[Saved entries]
────────────────────────────────────────
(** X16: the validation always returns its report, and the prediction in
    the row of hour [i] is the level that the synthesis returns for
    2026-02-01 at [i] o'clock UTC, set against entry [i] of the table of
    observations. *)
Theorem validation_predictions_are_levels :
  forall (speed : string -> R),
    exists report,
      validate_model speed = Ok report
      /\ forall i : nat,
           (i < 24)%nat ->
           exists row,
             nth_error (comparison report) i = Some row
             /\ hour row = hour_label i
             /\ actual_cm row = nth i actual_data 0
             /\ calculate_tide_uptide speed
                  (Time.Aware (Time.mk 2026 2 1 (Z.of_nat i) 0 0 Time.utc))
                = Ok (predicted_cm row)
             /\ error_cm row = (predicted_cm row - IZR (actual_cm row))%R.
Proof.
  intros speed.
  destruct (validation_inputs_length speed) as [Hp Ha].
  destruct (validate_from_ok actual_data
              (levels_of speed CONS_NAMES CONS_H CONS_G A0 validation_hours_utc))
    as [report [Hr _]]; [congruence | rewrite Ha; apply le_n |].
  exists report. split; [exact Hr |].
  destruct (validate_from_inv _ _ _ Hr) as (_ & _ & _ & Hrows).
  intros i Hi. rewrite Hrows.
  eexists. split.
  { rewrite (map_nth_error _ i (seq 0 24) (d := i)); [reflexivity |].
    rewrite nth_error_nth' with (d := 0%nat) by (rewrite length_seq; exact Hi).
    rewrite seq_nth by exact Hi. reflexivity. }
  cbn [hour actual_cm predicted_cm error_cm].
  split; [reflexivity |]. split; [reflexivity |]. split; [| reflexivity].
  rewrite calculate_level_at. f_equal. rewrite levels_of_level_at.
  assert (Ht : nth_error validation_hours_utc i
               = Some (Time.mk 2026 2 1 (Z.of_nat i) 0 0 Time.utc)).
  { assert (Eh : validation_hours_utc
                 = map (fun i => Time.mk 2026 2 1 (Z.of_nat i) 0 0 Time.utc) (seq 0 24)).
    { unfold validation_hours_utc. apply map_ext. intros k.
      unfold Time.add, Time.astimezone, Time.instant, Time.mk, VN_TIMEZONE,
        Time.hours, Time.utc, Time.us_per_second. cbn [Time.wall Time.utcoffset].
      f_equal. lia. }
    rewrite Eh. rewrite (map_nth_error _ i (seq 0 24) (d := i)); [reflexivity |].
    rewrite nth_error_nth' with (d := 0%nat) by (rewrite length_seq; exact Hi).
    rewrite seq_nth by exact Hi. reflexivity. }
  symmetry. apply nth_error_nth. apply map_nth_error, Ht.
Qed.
────────────────────────────────────────
## What needs to be done
Where does the word "intros" appear in the records above? Return every line that holds it.

## Response area
  intros speed.
  intros i Hi. rewrite Hrows.
    { unfold validation_hours_utc. apply map_ext. intros k.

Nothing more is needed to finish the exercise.